Another major segment of our society that has been affected by rapid technological developments is higher education. One example of a major change in higher education is the introduction of online learning. As with healthcare, this change can also be tied to the rise of consumerism in society.
Arizona State University is a useful example of what a school-wide conversion to online education could look like. According to their website, “Just six years ago, there were fewer than 400 students enrolled in online programs, and today we have more than 30,000 students enrolled in more than 150 undergraduate and graduate degree programs offered online.”
It’s no doubt that rising costs of college education, coupled with an increasingly competitive job market and skyrocketing living expenses in bigger cities across the country, are also factors in the increasing popularity of online education options.

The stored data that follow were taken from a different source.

(* ===== verification/VfsList.v ===== *)
(** * The list of named devices: kern/fs/vfs/vfslist.c

    The table of devices and of the file systems mounted on them, on top of the
    vnode interface.  The invariant is that no two devices share a name; the
    theorems say what a device name stands for and what mounting changes. *)

From stdpp Require Import gmultiset.
From S2P Require Import Prelude Uio Strings SfsDisk SfsFile SfsVnode Vnode.
Import Strings SfsDisk SfsFile SfsVnode Vnode.

Module VfsList.

(** [kd_rawname] is [None] for NULL; a device or file system is an address. *)
Record knowndev : Type := mk_kd {
  kd_name : list Z;
  kd_rawname : option (list Z);
  kd_device : Z;
  kd_vnode : Z;
  kd_fs : Z;
}.

(** The state of the VFS layer: what is below, the list and its lock, the vnode
    of the boot file system and its lock, and the current directory of the
    running thread.  A lock is [true] while this thread holds it. *)
Record vst (W : Type) : Type := mk_vst {
  world : W;
  knowndevs : list knowndev;
  knowndevs_lock : bool;
  bootfs_vnode : Z;
  bootfs_lock : bool;
  t_cwd : Z;
}.
Arguments mk_vst {W} _ _ _ _ _ _.
Arguments world {W} _.
Arguments knowndevs {W} _.
Arguments knowndevs_lock {W} _.
Arguments bootfs_vnode {W} _.
Arguments bootfs_lock {W} _.
Arguments t_cwd {W} _.

Definition set_world {W} (w : W) (s : vst W) : vst W := mk_vst w (knowndevs s) (knowndevs_lock s) (bootfs_vnode s) (bootfs_lock s) (t_cwd s).
Definition set_devs {W} (l : list knowndev) (s : vst W) : vst W := mk_vst (world s) l (knowndevs_lock s) (bootfs_vnode s) (bootfs_lock s) (t_cwd s).
Definition set_devs_lock {W} (b : bool) (s : vst W) : vst W := mk_vst (world s) (knowndevs s) b (bootfs_vnode s) (bootfs_lock s) (t_cwd s).
Definition set_fs (f : Z) (kd : knowndev) : knowndev := mk_kd (kd_name kd) (kd_rawname kd) (kd_device kd) (kd_vnode kd) f.

Definition lock_devs {W} (s : vst W) : outcome (vst W) := if knowndevs_lock s then Hang else Ok (set_devs_lock true s).
Definition unlock_devs {W} (s : vst W) : outcome (vst W) := _ ← c_assert (knowndevs_lock s); Ok (set_devs_lock false s).

(** The vnodes of devices. *)
Class DevVnodes (W : Type) := {
  dev_create_vnode (d : Z) : W -> outcome (Z * W);
  kfree_vnode (v : Z) : W -> outcome W;
}.

(** The allocations of [vfs_doadd]: the name, the raw name, the structure, and
    the room in the array. *)
Record add_alloc : Type := mk_add_alloc {
  aa_name : bool;
  aa_raw : bool;
  aa_kd : bool;
  aa_room : bool;
}.

Definition raw_suffix : list Z := [114; 97; 119; 0].

Definition same (a b : list Z) : outcome bool := c ← strcmp a b; Ok (c =? 0).

Definition samestring (a b : option (list Z)) : outcome bool :=
  match a, b with
  | Some a, Some b => same a b
  | _, _ => Ok false
  end.

Definition samestring3 (a b c d : option (list Z)) : outcome bool :=
  x ← samestring a b;
  if x : bool then Ok true else x ← samestring a c; if x : bool then Ok true else samestring a d.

Balakrishna Pisupati and Gopikrishna Warrier recently wrote about communicating science for impact on International Policy Digest, arguing that effective scientific communication requires translation of scientific research that is comprehensible for a lay audience. For society to feel as if it is included the story of science, scientists should be more effectively trained to communicate with the general public—rather than solely with an audience of their peers.
Part of the problem lies in the way most media broadcasters disseminate information, often conveying stories through lenses that reflect black-and-white ways of thinking—whereas scientific findings are all about nuance, percentages, and probability.
According to MIT’s Technology Review, some of the most exciting scientific developments of 2018, so far, include 3D metal printing, artificial embryos, Babel-Fish earbuds (which instantly translate foreign languages via your earbuds), and zero-carbon natural gas. Most of these discoveries are relatively comprehensible. However, to gain a more thorough understanding of, say, a sensing city, it may help to be well versed in the technology behind the internet of things and remote sensors, for example.
This is not to say that the public isn’t smart enough to understand the nuance and complexity of more advanced scientific concepts. Rather, we may ask too much in expecting them to fully grasp the mathematics behind a quantum leap or an artificial embryo. Perhaps this is due to the rise in consumerism—in wanting more instantaneously delivered to us at any time. According to Rachel Gur-Arie, part of the problem is that we tend to want “headline-worthy discoveries” — rather than incremental progress, as most scientific findings are packaged.